UN PRESIDENTE "DI CARRIERA"

di Salvatore Sfrecola

(Presidente Associazione Magistrati Corte dei conti)

 

La complessa vicenda della copertura finanziaria del contratto dei medici, che ruota intorno alla scelta tra libera professione ed attività privata in ospedale, ha fatto conoscere al grande pubblico una funzione poco nota della Corte dei conti, quella di "certificazione" della correttezza delle previsioni di spesa nei contratti del pubblico impiego. Una funzione propria del ruolo di garante della buona gestione tradizionale della Corte, controllore di atti e gestioni, e giudice degli sprechi dovuti a malagestio .

Comprensibili, quindi, le preoccupazioni che si colgono negli ambienti politici più sensibili all’indipendenza dell’Istituto, quando si sentono "voci" che, alla vigilia del collocamento a riposo dell’attuale Presidente, Francesco Sernia, immaginano una scelta del Governo al di fuori della magistratura contabile. Preoccupazioni più concrete dopo l’accantonamento della norma che la Commissione giustizia della Camera aveva inserito nel d.d.l. sulla giustizia amministrativa, con previsione di una nomina "interna", come avviene per il Consiglio di Stato dal 1982 (art. 22 della legge n. 186).

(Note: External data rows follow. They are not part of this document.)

Definition pc_of (s : lstate) (t : loc) : pc := default Out (pcs s !! t).
Definition goto (t : loc) (p : pc) (s : lstate) : lstate := LState (locks s) (conds s) (<[t := p]> (pcs s)) (held s) (exiting s).
Definition put_lock (l : loc) (lk : lock) (s : lstate) : lstate := LState (<[l := lk]> (locks s)) (conds s) (pcs s) (held s) (exiting s).
Definition put_cond (c : loc) (q : wqueue) (s : lstate) : lstate := LState (locks s) (<[c := q]> (conds s)) (pcs s) (held s) (exiting s).
Definition grant (t l : loc) (s : lstate) : lstate := LState (locks s) (conds s) (pcs s) ({[(t, l)]} ∪ held s) (exiting s).
Definition ungrant (t l : loc) (s : lstate) : lstate := LState (locks s) (conds s) (pcs s) (held s ∖ {[(t, l)]}) (exiting s).
Definition told (t : loc) (s : lstate) : lstate := LState (locks s) (conds s) (pcs s) (held s) ({[t]} ∪ exiting s).

Definition waiting (q : wqueue) (t : loc) : Prop := match q with Waiters l => t ∈ l | Token => False end.
#[export] Instance waiting_dec q t : Decision (waiting q t).
Proof. destruct q; cbn; apply _. Defined.

Definition leave_queue (q : wqueue) (t : loc) : wqueue := match q with Waiters l => Waiters (list_del l t) | Token => Token end.

(** After [proc_lockSet(l)] returned EOK inside [proc_lockSet2] the thread goes
    on to try the other lock. *)
Definition after_set (l : loc) (k : option loc) : pc := match k with None => Out | Some l2 => Trying l l2 end.

(** [_thread_interrupt]: an interruptible sleeper leaves its queue (a thread that
    is off the queues is not interruptible). *)
Definition interrupt_wait (t : loc) (s : lstate) : lstate :=
  match pc_of s t with
  | Asleep l true _ => match locks s !! l with Some lk => put_lock l (Lock (v lk) (leave_queue (queue lk) t)) s | None => s end
  | CondWait c _ => match conds s !! c with Some q => put_cond c (leave_queue q t) s | None => s end
  | _ => s
  end.

(** The thread is on a queue of sleepers. *)
Definition sleeps_on (s : lstate) (t : loc) : Prop :=
  match pc_of s t with
  | Asleep l _ _ => match locks s !! l with Some lk => waiting (queue lk) t | None => False end
  | CondWait c _ => match conds s !! c with Some q => waiting q t | None => False end
  | _ => False
  end.

(** A step is labelled with the thread that takes it; signals, interrupts, the
    order to exit and the scheduler's disposal of an exiting thread are not steps
    of the thread they happen to. *)
Inductive lstep : option loc -> lstate -> lstate -> Prop :=
(** [proc_lockSet], [proc_lockSetInterruptible], [proc_lockSet2] are called. *)
| ls_call t l intr s : pc_of s t = Out -> is_Some (locks s !! l) ->
    lstep (Some t) s (goto t (Setting l intr None) s)
| ls_call2 t l1 l2 s : pc_of s t = Out -> is_Some (locks s !! l1) -> is_Some (locks s !! l2) -> l1 <> l2 ->
    lstep (Some t) s (goto t (Setting l1 false (Some l2)) s)
(** One turn of [_proc_lockSet]. *)
| ls_turn t l intr k lk s : pc_of s t = Setting l intr k -> locks s !! l = Some lk ->
    lstep (Some t) s (match _proc_lockSet lk t with
             | (lk', Acquired) => goto t (after_set l k) (grant t l (put_lock l lk' s))
             | (lk', Blocked) => goto t (Asleep l intr k) (put_lock l lk' s)
             | (lk', Again) => goto t (Setting l intr k) (put_lock l lk' s)
             end)
(** The wait returns: the thread was taken off the queue and is selected by the
    scheduler, which does not select exiting threads. *)
| ls_resume t l intr k lk s : pc_of s t = Asleep l intr k -> locks s !! l = Some lk -> ~ waiting (queue lk) t -> t ∉ exiting s ->
    lstep (Some t) s (goto t (Setting l intr k) s)
(** The wait is interrupted and returns [-EINTR]; interrupted before it gave up
    its processor, the thread loses that result ([hal_cpuSetReturnValue] writes to
    a context that is saved again) and goes on as if woken. *)
| ls_interrupt t l lk s : pc_of s t = Asleep l true None -> locks s !! l = Some lk -> waiting (queue lk) t -> t ∉ exiting s ->
    lstep None s (goto t Out (put_lock l (Lock (v lk) (leave_queue (queue lk) t)) s))
| ls_interrupt_early t s : lstep None s (interrupt_wait t s)
(** [_proc_threadExit], and [threads_schedule] on a ready thread with [exit]. *)
| ls_exit t s : lstep None s (told t (interrupt_wait t s))
| ls_ghost t s : t ∈ exiting s -> ~ sleeps_on s t -> (forall p, pc_of s t <> Ghost p) ->
    lstep None s (goto t (Ghost (pc_of s t)) s)
(** [proc_lockTry]. *)
| ls_try t l lk s : pc_of s t = Out -> locks s !! l = Some lk ->
    lstep (Some t) s (goto t Out (let (lk', e) := proc_lockTry true lk in if e =? EOK then grant t l (put_lock l lk' s) else put_lock l lk' s))
(** [proc_lockClear] by a holder. *)
| ls_clear t l lk s : pc_of s t = Out -> (t, l) ∈ held s -> locks s !! l = Some lk ->
    lstep (Some t) s (goto t Out (ungrant t l (put_lock l (_proc_lockClear lk).1 s)))
(** [proc_lockSet2]: try the second lock; on failure drop the first one, take
    the other and swap. *)
| ls_try2 t l1 l2 lk s : pc_of s t = Trying l1 l2 -> locks s !! l2 = Some lk ->
    lstep (Some t) s (let (lk', e) := proc_lockTry true lk in
             if e =? EOK then goto t Out (grant t l2 (put_lock l2 lk' s)) else goto t (Backing l1 l2) (put_lock l2 lk' s))
| ls_back t l1 l2 lk s : pc_of s t = Backing l1 l2 -> locks s !! l1 = Some lk ->
    lstep (Some t) s (goto t (Setting l2 false (Some l1)) (ungrant t l1 (put_lock l1 (_proc_lockClear lk).1 s)))
(** [proc_lockWait]: drop the lock, wait on the condition, take it again
    (unless interrupted). *)
| ls_wait t l c lk q s : pc_of s t = Out -> (t, l) ∈ held s -> locks s !! l = Some lk -> conds s !! c = Some q ->
    lstep (Some t) s (goto t (if (q_wait q t).2 then CondWait c l else Setting l false None)
               (put_cond c (q_wait q t).1 (ungrant t l (put_lock l (_proc_lockClear lk).1 s))))
| ls_signal c q s : conds s !! c = Some q -> lstep None s (put_cond c (q_wakeup q).1 s)
| ls_wait_done t c l q s : pc_of s t = CondWait c l -> conds s !! c = Some q -> t ∉ exiting s ->
    lstep (Some t) s (goto t (Setting l false None) (put_cond c (leave_queue q t) s))
| ls_wait_intr t c l q s : pc_of s t = CondWait c l -> conds s !! c = Some q -> waiting q t -> t ∉ exiting s ->
    lstep None s (goto t Out (put_cond c (leave_queue q t) s)).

Certo il Presidente Amato è uomo di diritto, per l’appunto costituzionale, e ben conosce il senso dell’"indipendenza… di fronte al Governo" che la legge fondamentale (art. 100, terzo comma) assicura all’Istituto ed ai suoi "componenti". Ma la ragion politica è sempre in agguato e potrebbe indurre ad una forzatura, magari sulla base del precedente di Giuseppe Carbone, un ex funzionario parlamentare catapultato al vertice della Corte e lì rimasto per oltre quindici anni ad interpretare in modo riduttivo riforme che i magistrati contabili e la loro Associazione avevano richiesto a gran voce da anni, un più esteso controllo sulle gestioni pubbliche ed il decentramento dell’Istituto.

Ancora vigente, dunque, una norma certamente "datata", sulla base della quale (art. 7 del R.D. 12 luglio 1934, n. 1214) la nomina spetta al Consiglio dei ministri, sia pure "sentito" il Consiglio di presidenza, c’è da augurarsi che non si vada ad uno scontro tra Governo che propone e Consiglio di presidenza che viene consultato. Quel "sentito", infatti, alla luce della disposizione in forza della quale l’Organo di autogoverno ella magistratura contabile (art. 10, decimo comma, della legge 13 aprile 1988, n. 117, che rinvia all’art. 13, comma 2, n. 1, della legge 27 aprile 1982, n. 186) delibera "sulle… promozioni, conferimento di uffici direttivi e su ogni altro provvedimento riguardante lo stato giuridico dei magistrati", sta a sottolineare il carattere vincolante del parere.

Perché, dunque, occorre occuparsi di una questione, che può sembrare pacifica? Perché, nonostante tutto, l’idea di controllare l’organo di controllo piazzando al vertice una persona "amica", meglio se "estranea" alla magistratura ella Corte, è pur sempre una tentazione forte. Complice la calura estiva ed il clima vacanziero che l’accompagna.